Lo que parecía una renovación rutinaria de licencia de conducir se ha convertido en un dolor de cabeza para varios residentes de Mississippi. Algunos ciudadanos aseguran que sus identificaciones están siendo rechazadas como “inválidas” en los puntos de control de la TSA y en establecimientos comerciales donde los documentos deben ser escaneados.
Uno de los casos es el de Dennis Scheiwe, quien enfrentó el problema mientras viajaba desde el aeropuerto de Jackson en enero pasado. Scheiwe había renovado su licencia de conducir en mayo del año anterior y jamás imaginó que tendría dificultades para abordar un vuelo.
“La escaneó de nuevo. Me dijo que no era válida. Le dije: ‘Bueno, ¿podría intentarlo un par de veces más? Es una licencia nueva. No debería haber ningún problema’. Lo intentó otra vez y me respondió: ‘Es inválida, señor’”, relató Scheiwe.
El hombre dijo que la situación fue mucho más que una simple molestia.
“Fue bastante aterrador porque de pronto me encuentro sin una identificación válida para demostrar quién soy. Y eso no es bueno”, expresó.
Aunque finalmente la TSA le permitió continuar con su viaje, el incidente le dejó preocupación suficiente como para pedirle a su esposa que llevara su pasaporte al vuelo de regreso. Sin embargo, la licencia volvió a fallar cuando intentó regresar.
El problema no terminó ahí.
Al día siguiente, Scheiwe compró una nueva licencia. Más tarde, al intentar adquirir un boleto de lotería instantánea para colocarlo dentro de una tarjeta de cumpleaños, el sistema volvió a rechazar el documento.
“Intenté escanearlo varias veces y no funcionaba. Fui al mostrador para que una empleada me ayudara. Ella también lo intentó al menos diez veces y no funcionó. Me dijo: ‘Este problema ha afectado a varias personas; las máquinas de lotería no están leyendo algunas licencias’”, contó.
La situación comenzó a llamar más la atención luego de que la representante estatal Jill Ford publicara un mensaje en Facebook buscando información de otros posibles afectados. Decenas de personas respondieron relatando experiencias similares.
“En cuanto leí los comentarios, entendí que todo estaba relacionado”, dijo D.I. Smith, otro residente afectado.
Smith explicó que intentó agregar su licencia a la aplicación Mississippi Mobile ID, pero tampoco tuvo éxito.

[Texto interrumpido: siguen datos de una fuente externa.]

(** The masks of the code on the three parts of a tag. *)
Definition parts (t : Z) (v d : bool) (line : Z) : Prop := 0 <= t < 2 ^ 64 /\ tag_valid t = v /\ tag_dirty t = d /\ tag_line t = line.

Lemma parts_of t : 0 <= t < 2 ^ 64 -> parts t (tag_valid t) (tag_dirty t) (tag_line t).
Proof. by intros. Qed.

Lemma parts_mask t v d line m (f : bool -> bool -> bool) r : parts t v d line ->
  0 <= r < 2 ^ 64 -> (forall i, 0 <= i -> Z.testbit r i = f (Z.testbit t i) (Z.testbit m i)) ->
  (forall i, 0 <= i < 62 -> f (Z.testbit t i) (Z.testbit m i) = Z.testbit t i) ->
  parts r (f v (Z.testbit m 63)) (f d (Z.testbit m 62)) line.
Proof.
  intros (Ht & Ev & Ed & El) Hr Hbits Hlow. split; [done|]. unfold tag_valid, tag_dirty in *. rewrite !Hbits, Ev, Ed by lia.
  split; [done|]. split; [done|]. rewrite <- El. apply Z.bits_inj'. intros i Hi. rewrite !tag_line_bits by done.
  destruct (Z.ltb_spec i 62); [|done]. cbn [andb]. rewrite Hbits by done. apply Hlow. lia.
Qed.

Lemma land_range a m : 0 <= m < 2 ^ 64 -> 0 <= a .& m < 2 ^ 64.
Proof. intros Hm. pose proof (land_le_r a m ltac:(lia)). lia. Qed.

Lemma lor_range a b : 0 <= a < 2 ^ 64 -> 0 <= b < 2 ^ 64 -> 0 <= a .| b < 2 ^ 64.
Proof.
  intros Ha Hb. split; [apply Z.lor_nonneg; lia|]. apply Z.nle_gt. intros Hge.
  assert (Z.log2 (a .| b) < 64) as Hl.
  { rewrite Z.log2_lor by lia. apply Z.max_lub_lt; [destruct (Z.eq_dec a 0) as [->|]; [done|apply Z.log2_lt_pow2; lia]|destruct (Z.eq_dec b 0) as [->|]; [done|apply Z.log2_lt_pow2; lia]]. }
  pose proof (Z.log2_le_mono _ _ Hge) as Hm. change (Z.log2 (2 ^ 64)) with 64 in Hm. lia.
Qed.

Lemma set_dirty_parts t v d line : parts t v d line -> parts (t .| DIRTY) v true line.
Proof.
  intros Hp. pose proof (parts_mask t v d line DIRTY orb (t .| DIRTY) Hp) as H. rewrite orb_false_r, orb_true_r in H. apply H.
  - apply lor_range; [apply Hp|by vm_compute].
  - intros. apply Z.lor_spec.
  - intros i Hi. change DIRTY with (2 ^ 62). rewrite Z.pow2_bits_false by lia. apply orb_false_r.
Qed.

Lemma clear_dirty_parts t v d line : parts t v d line -> parts (t .& u64 (Z.lnot DIRTY)) v false line.
Proof.
  intros Hp. pose proof (parts_mask t v d line (u64 (Z.lnot DIRTY)) andb (t .& u64 (Z.lnot DIRTY)) Hp) as H.
  change (Z.testbit (u64 (Z.lnot DIRTY)) 63) with true in H. change (Z.testbit (u64 (Z.lnot DIRTY)) 62) with false in H.
  rewrite andb_true_r, andb_false_r in H. apply H.
  - apply land_range. by vm_compute.
  - intros. apply Z.land_spec.
  - intros i Hi. unfold uwrap. rewrite Z.mod_pow2_bits_low, Z.lnot_spec by lia. change DIRTY with (2 ^ 62). rewrite Z.pow2_bits_false by lia. apply andb_true_r.
Qed.

Lemma clear_valid_parts t v d line : parts t v d line -> parts (t .& u64 (Z.lnot VALID)) false d line.
Proof.
  intros Hp. pose proof (parts_mask t v d line (u64 (Z.lnot VALID)) andb (t .& u64 (Z.lnot VALID)) Hp) as H.
  change (Z.testbit (u64 (Z.lnot VALID)) 63) with false in H. change (Z.testbit (u64 (Z.lnot VALID)) 62) with true in H.
  rewrite andb_true_r, andb_false_r in H. apply H.
  - apply land_range. by vm_compute.
  - intros. apply Z.land_spec.
  - intros i Hi. unfold uwrap. rewrite Z.mod_pow2_bits_low, Z.lnot_spec by lia. change VALID with (2 ^ 63). rewrite Z.pow2_bits_false by lia. apply andb_true_r.
Qed.

Lemma new_tag_parts line : 0 <= line < 2 ^ 62 -> parts (line .| VALID) true false line.
Proof.
  intros Hl. assert (parts line false false line) as Hp.
  { split; [lia|]. unfold tag_valid, tag_dirty. split; [|split; [|by apply tag_line_small]].
    - rewrite <- (Z.mod_small line (2 ^ 62)) by done. by apply Z.mod_pow2_bits_high.
    - rewrite <- (Z.mod_small line (2 ^ 62)) by done. by apply Z.mod_pow2_bits_high. }
  pose proof (parts_mask line false false line VALID orb (line .| VALID) Hp) as H. apply H.
  - apply lor_range; [lia|by vm_compute].
  - intros. apply Z.lor_spec.
  - intros i Hi. change VALID with (2 ^ 63). rewrite Z.pow2_bits_false by lia. apply orb_false_r.
Qed.

(** The comparison of [check_tag]. *)
Lemma tag_match t line : 0 <= t < 2 ^ 64 -> 0 <= line < 2 ^ 62 ->
  (line .| VALID =? t .& u64 (Z.lnot DIRTY)) = tag_valid t && (tag_line t =? line).
Proof.
  intros Ht Hl. destruct (clear_dirty_parts t _ _ _ (parts_of t Ht)) as (H1 & H2 & H3 & H4). destruct (new_tag_parts line Hl) as (H5 & H6 & H7 & H8).
  apply eq_true_iff_eq. rewrite andb_true_iff, !Z.eqb_eq. split.
  - intros E. rewrite <- E in *. split; congruence.
  - intros [Hv El]. apply tag_ext; congruence.
Qed.

(** The test for a dirty victim, and its line. *)
Lemma victim_dirty t : 0 <= t < 2 ^ 64 -> (t .& (VALID .| DIRTY) =? VALID .| DIRTY) = tag_valid t && tag_dirty t.
Proof.
  intros Ht. apply eq_true_iff_eq. rewrite andb_true_iff, Z.eqb_eq. unfold tag_valid, tag_dirty. split.
  - intros E. split; [assert (Z.testbit (t .& (VALID .| DIRTY)) 63 = true) as H by by rewrite E|assert (Z.testbit (t .& (VALID .| DIRTY)) 62 = true) as H by by rewrite E];
      rewrite Z.land_spec in H; by apply andb_prop in H as [H _].
  - intros [H3 H2]. apply Z.bits_inj'. intros i Hi. rewrite Z.land_spec. change (VALID .| DIRTY) with (2 ^ 63 .| 2 ^ 62). rewrite Z.lor_spec, !Z.pow2_bits_eqb by lia.
    destruct (Z.eqb_spec 63 i) as [<-|]; [by rewrite H3|]. destruct (Z.eqb_spec 62 i) as [<-|]; [by rewrite H2|]. apply andb_false_r.
Qed.

Lemma victim_line t : 0 <= t < 2 ^ 64 -> t .& u64 (Z.lnot (VALID .| DIRTY)) = tag_line t.
Proof. intros Ht. change (u64 (Z.lnot (VALID .| DIRTY))) with (Z.ones 62). by rewrite Z.land_ones by lia. Qed.

(** ** An array of tags *)

Definition tag_range (t : Z) : Prop := 0 <= t < 2 ^ 64.

Definition is_line (x t : Z) : bool := tag_valid t && (tag_line t =? x).

Fixpoint find_line (l : list Z) (x : Z) : option bool :=
  match l with [] => None | t :: l => if is_line x t then Some (tag_dirty t) else find_line l x end.

(** No line has two tags. *)
Definition tags_unique (l : list Z) : Prop :=
  forall i j t u, l !! i = Some t -> l !! j = Some u -> tag_valid t = true -> tag_valid u = true -> tag_line t = tag_line u -> i = j.

Lemma is_line_true x t : is_line x t = true <-> tag_valid t = true /\ tag_line t = x.
Proof. unfold is_line. by rewrite andb_true_iff, Z.eqb_eq. Qed.

Lemma tags_unique_cons t l : tags_unique (t :: l) -> tags_unique l /\ forall x, is_line x t = true -> find_line l x = None.
Proof.
  intros Hu. split.
  - intros i j a b Ha Hb Hv1 Hv2 He. pose proof (Hu (S i) (S j) a b Ha Hb Hv1 Hv2 He). lia.
  - intros x [Hv Hl]%is_line_true. assert (forall i u, l !! i = Some u -> is_line x u = false) as Hn.
    { intros i u Hi. apply not_true_iff_false. intros [Hv' Hl']%is_line_true. pose proof (Hu 0%nat (S i) t u eq_refl Hi Hv Hv' ltac:(congruence)). lia. }
    clear Hu. induction l as [|u l IH]; simpl; [done|]. rewrite (Hn 0%nat u eq_refl). apply IH. intros i w Hi. by apply (Hn (S i)).
Qed.

Lemma find_line_here l i t : tags_unique l -> l !! i = Some t -> tag_valid t = true -> find_line l (tag_line t) = Some (tag_dirty t).
Proof.
  revert i. induction l as [|u l IH]; intros i Hu Hi Hv; [done|]. destruct i as [|i]; simpl in Hi.
  - injection Hi as ->. simpl. unfold is_line. by rewrite Hv, Z.eqb_refl.
  - simpl. destruct (is_line (tag_line t) u) eqn:E; [|apply tags_unique_cons in Hu as [Hu _]; by apply (IH i)].
    apply is_line_true in E as [Hv' Hl']. pose proof (Hu 0%nat (S i) u t eq_refl Hi Hv' Hv Hl'). lia.
Qed.

Lemma find_line_some l x d : find_line l x = Some d -> exists i t, l !! i = Some t /\ tag_valid t = true /\ tag_line t = x /\ tag_dirty t = d.
Proof.
  induction l as [|u l IH]; simpl; [done|]. destruct (is_line x u) eqn:E.
  - intros [= <-]. apply is_line_true in E as [H1 H2]. by exists 0%nat, u.
  - intros H. destruct (IH H) as (i & t & Hi & Ht). by exists (S i), t.
Qed.

Lemma find_line_none l x : find_line l x = None <-> forall i t, l !! i = Some t -> is_line x t = false.
Proof.
  split.
  - induction l as [|u l IH]; simpl; [done|]. destruct (is_line x u) eqn:E; [done|]. intros Hn [|i] t Hi; simpl in Hi; [congruence|by apply (IH Hn i)].
  - induction l as [|u l IH]; simpl; [done|]. intros Hn. rewrite (Hn 0%nat u eq_refl). apply IH. intros i t Hi. by apply (Hn (S i)).
Qed.

(** Putting a tag whose line is nowhere else in the place of another. *)
Lemma find_line_insert l i t t' : tags_unique l -> l !! i = Some t ->
  (tag_valid t' = true -> forall j u, j <> i -> l !! j = Some u -> is_line (tag_line t') u = false) ->
  tags_unique (<[i := t']> l) /\
  forall x, find_line (<[i := t']> l) x = if is_line x t' then Some (tag_dirty t') else if is_line x t then None else find_line l x.
Proof.
  intros Hu Hi Hfresh. assert (tags_unique (<[i := t']> l)) as Hu'.
  { assert (forall j u, j <> i -> l !! j = Some u -> tag_valid t' = true -> tag_valid u = true -> tag_line t' = tag_line u -> False) as Hf.
    { intros j u Hj Hu2 Hv1 Hv2 He. pose proof (Hfresh Hv1 j u Hj Hu2) as Hf. apply not_true_iff_false in Hf. by apply Hf, is_line_true. }
    pose proof (lookup_lt_Some _ _ _ Hi). intros a b ta tb Ha Hb Hva Hvb He.
    destruct (decide (a = i)) as [->|Ha'], (decide (b = i)) as [->|Hb']; [done| | |];
      rewrite ?list_lookup_insert_eq in * by done; rewrite ?list_lookup_insert_ne in * by congruence; simplify_eq.
    - by destruct (Hf b tb).
    - by destruct (Hf a ta).
    - by apply (Hu a b ta tb). }
  split; [done|]. intros x. pose proof (lookup_lt_Some _ _ _ Hi) as Hlen. destruct (is_line x t') eqn:E'.
  - apply is_line_true in E' as [Hv <-]. apply (find_line_here _ i); [done|by rewrite list_lookup_insert_eq|done].
  - destruct (find_line (<[i := t']> l) x) as [d|] eqn:E.
    + apply find_line_some in E as (j & u & Hj & Hv & Hl & Hd). rewrite list_lookup_insert in Hj. case_decide as Hij.
      * destruct Hij as [-> _]. injection Hj as <-. apply not_true_iff_false in E'. destruct E'. by apply is_line_true.
      * assert (j <> i) as Hne by naive_solver. destruct (is_line x t) eqn:Et.
        -- apply is_line_true in Et as [Hvt Hlt]. destruct Hne. symmetry. apply (Hu i j t u); congruence.
        -- rewrite <- Hl, <- Hd. symmetry. by apply (find_line_here _ j).
    + destruct (is_line x t) eqn:Et; [done|]. symmetry. apply find_line_none. intros j u Hj. destruct (decide (j = i)) as [->|Hne].
      * congruence.
      * rewrite find_line_none in E. apply (E j). by rewrite list_lookup_insert_ne by congruence.
Qed.

(** ** Well-formed caches *)

(** Powers of two, with at least one way. *)
Record geometry (c : cache_sim_t) : Prop := {
  geo_sets : exists k, 0 <= k /\ sets c = 2 ^ k;
  geo_line : linesz c = 2 ^ idx_shift c /\ 3 <= idx_shift c < 64;
  geo_ways : 0 < ways c;
  geo_lfsr : 0 <= lfsr c < 2 ^ 32
}.

Definition store_wf (c : cache_sim_t) : Prop :=
  match store_of c with
  | Ways tags =>
      length tags = Z.to_nat (sets c * ways c) /\ Forall tag_range tags /\ tags_unique tags /\
      forall i t, tags !! i = Some t -> tag_valid t = true -> tag_line t mod sets c = Z.of_nat i / ways c
  | Full tags =>
      sets c = 1 /\ StronglySorted Z.lt (map fst tags) /\ Z.of_nat (length tags) <= ways c /\
      Forall (fun p => tag_range p.2 /\ tag_valid p.2 = true /\ tag_line p.2 = p.1) tags
  end.

Record cache_wf (c : cache_sim_t) : Prop := { wf_geometry : geometry c; wf_store : store_wf c }.

(** Whether a line is in the cache, and dirty. *)
Definition line_state (c : cache_sim_t) (x : Z) : option bool :=
  match store_of c with
  | Ways tags => find_line tags x
  | Full tags => option_map tag_dirty (map_get tags x)
  end.

Lemma line_range c addr : geometry c -> 0 <= addr < 2 ^ 64 -> 0 <= line_of c addr < 2 ^ 61.
Proof.
  intros [_ [_ Hj] _ _] Ha. unfold line_of. rewrite shiftr_div by lia. split; [apply Z.div_pos; [lia|apply pow2_pos; lia]|].
  apply Z.div_lt_upper_bound; [apply pow2_pos; lia|]. pose proof (pow2_le 3 (idx_shift c) ltac:(lia)). lia.
Qed.

Lemma set_index c x : geometry c -> x .& (sets c - 1) = x mod sets c /\ 0 < sets c.
Proof. intros [(k & Hk & E) _ _ _]. rewrite E. split; [by apply land_mod|by apply pow2_pos]. Qed.

Lemma way_loop_spec fuel : forall tags base i line, Forall tag_range tags -> 0 <= line < 2 ^ 62 -> 0 <= base -> 0 <= i ->
  base + i + Z.of_nat fuel <= Z.of_nat (length tags) ->
  match way_loop fuel tags base i (line .| VALID) with
  | Some s => exists t, tags !! Z.to_nat s = Some t /\ is_line line t = true /\ 0 <= s
  | None => forall j t, base + i <= Z.of_nat j < base + i + Z.of_nat fuel -> tags !! j = Some t -> is_line line t = false
  end.
Proof.
  induction fuel as [|fuel IH]; intros tags base i line Hr Hl Hb Hi Hlen; simpl; [intros; lia|].
  destruct (lookup_lt_is_Some_2 tags (Z.to_nat (base + i))) as [t Ht]; [lia|]. rewrite (nth_lookup_Some _ _ _ _ Ht).
  assert (tag_range t) as Htr by (rewrite Forall_lookup in Hr; by apply (Hr (Z.to_nat (base + i)))).
  rewrite (tag_match t line Htr Hl). fold (is_line line t). destruct (is_line line t) eqn:E.
  - exists t. split; [done|]. split; [done|lia].
  - specialize (IH tags base (i + 1) line Hr Hl Hb ltac:(lia) ltac:(lia)). destruct (way_loop _ _ _ _ _); [done|].
    intros j u Hj Hu. destruct (decide (j = Z.to_nat (base + i))) as [->|]; [congruence|]. apply (IH j u); [lia|done].
Qed.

“El sistema te pide tomar una foto del frente y luego del reverso de la licencia. El escáner detecta el código de barras, pero no logra procesarlo”, señaló.
Muchos de los comentarios publicados en la página de Ford coinciden en un detalle: la mayoría obtuvo una nueva licencia durante el año pasado. Algunos usuarios también aseguran haber tenido problemas para verificar su edad o identidad en comercios donde utilizan escáneres electrónicos.
Mientras crece la preocupación, el Departamento de Seguridad Pública de Mississippi informó que ya se comunicó con la TSA y considera que el problema podría originarse en el sistema utilizado por la agencia federal, lo que requeriría una actualización tecnológica.
Las autoridades estatales dijeron además que desconocían que el problema también estuviera ocurriendo en negocios y otros establecimientos, pero confirmaron que ya investigan los reportes.
Por su parte, un portavoz de la TSA emitió la siguiente declaración:
“La Administración de Seguridad del Transporte notificó a la Autoridad del Aeropuerto Municipal de Jackson sobre problemas que afectan el escaneo de algunas licencias de conducir de Mississippi en los puntos de control de seguridad. La TSA trabaja activamente para resolver el problema, mientras la JMAA mantiene comunicación constante con la agencia para minimizar inconvenientes a los viajeros en el Aeropuerto Internacional Jackson-Medgar Wiley Evers”.
La TSA agregó que, hasta el momento, no se han reportado problemas mayores relacionados con viajes, aunque recomendó a los pasajeros llegar con tiempo adicional y portar documentos alternativos de identificación válidos.
Para muchos residentes, la inquietud permanece. Porque en tiempos donde casi todo depende de un código escaneable, una licencia que no funciona puede convertirse en algo más serio que un simple error tecnológico.